Rio Grande Holding, Inc.
- Formerly: Rio Grande Industries, Inc. (1968-1988)
- Industry: Railroad; Construction; Real estate; Energy;
- Founded: 1968; 57 years ago
- Headquarters: Denver, Colorado, United States
- Parent: Anschutz Corporation (early 1980s-1988); Rio Grande Industries, Inc. (from 1988);

= Rio Grande Industries =

Defunct railroad holding company

Rio Grande Industries, Inc. (RGI) was a name of two holding companies that were involved in the railroading industry. The original and second company took part in the operations of the Denver and Rio Grande Western Railroad and the Southern Pacific Transportation Company.

The first company was formed in 1968 and was later known as Rio Grande Holding while the second company was formed in 1988 and was later known as Southern Pacific Rail Corporation.

== History ==

The original Rio Grande Industries was formed in 1968, its non-railroad operations included construction, real estate, and energy units. The original diversified parent company of the Denver and Rio Grande Western Railroad was headquartered in Denver.

In the early 1980s, after Philip Anschutz's Anschutz Corporation took RGI over and operated RGI as a subsidiary, they arranged the take over of the Southern Pacific Transportation Company, where new head Robert Krebs (of the SPTC's old parent Santa Fe Southern Pacific Corporation) had recently succeeded Benjamin Biaggini. When the Interstate Commerce Commission denied permission to merge the respective companies' railroad subsidiaries as the Southern Pacific Santa Fe Railroad, the merged holding company, which retained both companies' non-rail interests, while selling the Southern Pacific Transportation Company to Rio Grande Industries.

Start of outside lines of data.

Lemma demo_open_inv : exists k, sys_inv delta8 delta8 0 kni_bufs demo_open [1]%nat [20; 21]%nat [] [Places [] [] [] k []; no_places].
Proof.
  destruct (alloc_spec delta8 delta8 0 kni_bufs kernel_ok demo_conf None demo_init _ _ _ _ demo_init_inv ltac:(done)) as (r & s' & E & Hr).
  assert (is_Some r) as [i ->].
  { assert (match rte_kni_alloc delta8 kernel_ok (Some 0%nat) (Some demo_conf) None demo_init with Ret (Some _, _) => true | _ => false end = true)
      as Hc by (vm_compute; reflexivity). rewrite E in Hc. by destruct r; [eexists|]. }
  destruct Hr as [(Hn & _)|(_ & k & Hi & _)]; [discriminate Hn|]. exists k. unfold demo_open. rewrite E. exact Hi.
Qed.

Lemma kni_create_correct_witness :
  exists r s', mg_create_kni demo_info (rte_kni_alloc delta8 kernel_ok) 0 1 (Some 0%nat) [107] demo_init = Ret (r, s') /\
    ((r = None /\ sys_inv delta8 delta8 0 kni_bufs s' [1; 0]%nat [20; 21]%nat [] [no_places; no_places] /\ ks_devs s' = []) \/
     (r = Some 0%nat /\ exists k, sys_inv delta8 delta8 0 kni_bufs s' [1]%nat [20; 21]%nat [] [Places [] [] [] k []; no_places] /\
       exists d, ks_devs s' = [d] /\ kd_name d = [107] /\ kd_zone d = 0%nat /\ kd_mbuf_size d = 2048)).
Proof.
  exact (kni_create_correct delta8 delta8 0 kni_bufs kernel_ok demo_info demo_pci 0 1 107 [] demo_init [0; 1]%nat [20; 21]%nat []
    [no_places; no_places] demo_init_inv eq_refl ltac:(done)).
Defined.

Lemma kni_release_correct_witness :
  exists s', rte_kni_release delta8 delta8 true kni_bufs (Some 0%nat) demo_open = Ret (0, s') /\
    sys_inv delta8 delta8 0 kni_bufs s' [1; 0]%nat [20; 21]%nat [] [no_places; no_places] /\
    forall d, d ∈ ks_devs s' <-> d ∈ ks_devs demo_open /\ kd_zone d <> 0%nat.
Proof.
  destruct demo_open_inv as [k Hk].
  destruct (lookup_lt_is_Some_2 (ks_zones demo_open) 0) as [z Hz]; [vm_compute; lia|].
  assert (ctx_in_use (z_ctx z) = true) as Hu.
  { assert ((ctx_in_use ∘ z_ctx) <$> ks_zones demo_open !! 0%nat = Some true) as E by (vm_compute; reflexivity).
    rewrite Hz in E. by injection E. }
  destruct (kni_release_correct delta8 delta8 0 kni_bufs kni_bufs demo_open _ _ _ _ 0 z Hk Hz Hu (reflexivity _))
    as (l & s' & Hl & E & Hi & Hd).
  injection Hl as <-. exists s'. split; [exact E|]. split; [exact Hi|exact Hd].
Defined.
(** The cpus that can be used. *)
Definition usable (s : eal) (D : cset) : Prop := forall i, i ∈ D <-> (i < 128)%nat /\ available s i.

Lemma usable_represents s0 s m D : usable s0 D -> represents s0 s m -> usable s D.
Proof.
  intros HD HR i. rewrite (HD i). assert (available s0 i <-> available s i) as ->; [|done]. unfold available.
  pose proof (rp_place _ _ _ HR) as Hp. assert (place <$> (lcore_configs s !! i) = place <$> (lcore_configs s0 !! i)) as Hi by (by rewrite <- !list_lookup_fmap, Hp).
  destruct (lcore_configs s !! i) as [c|], (lcore_configs s0 !! i) as [c0|]; cbn in Hi; try done.
  injection Hi as E _ _ _. naive_solver congruence.
Qed.

(** The members of [X] from [k] on. *)
Lemma members_step X k : (k < 128)%nat ->
  members X k = if decide (k ∈ X) then k :: members X (S k) else members X (S k).
Proof.
  intros Hk. unfold members. replace (128 - k)%nat with (S (128 - S k)) by lia. cbn [seq]. by rewrite filter_cons.
Qed.

Lemma elem_of_members X k i : i ∈ members X k <-> i ∈ X /\ (k <= i < 128)%nat.
Proof. unfold members. rewrite list_elem_of_filter, elem_of_seq. split; intros; split_and!; lia || tauto. Qed.

Lemma set_member s X k : holds (lset s) X -> default false (lset s !! Z.to_nat (Z.of_nat k)) = bool_decide (k ∈ X).
Proof.
  intros [Hl HX]. rewrite Nat2Z.id. pose proof (HX k) as Hk. destruct (lset s !! k) as [[]|]; cbn; symmetry.
  - apply bool_decide_eq_true. tauto.
  - apply bool_decide_eq_false. naive_solver.
  - apply bool_decide_eq_false. naive_solver.
Qed.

The original Rio Grande Industries changed its name to Rio Grande Holding (or Rio Grande Holding, Inc.) in 1988 and a new Rio Grande Industries company was formed in 1988; the new Rio Grande Industries took control of the original Rio Grande Industries (now known as Rio Grande Holding).

The Denver and Rio Grande Western was placed under control of the original Rio Grande Industries company (Rio Grande Holding) and the new Rio Grande Industries formed SPTC Holding (or SPTC Holding, Inc.) to purchase the Southern Pacific Transportation Company. The new Rio Grande Industries purchased the Southern Pacific Transportation Company and its subsidiaries under SPTC Holding subsidiary.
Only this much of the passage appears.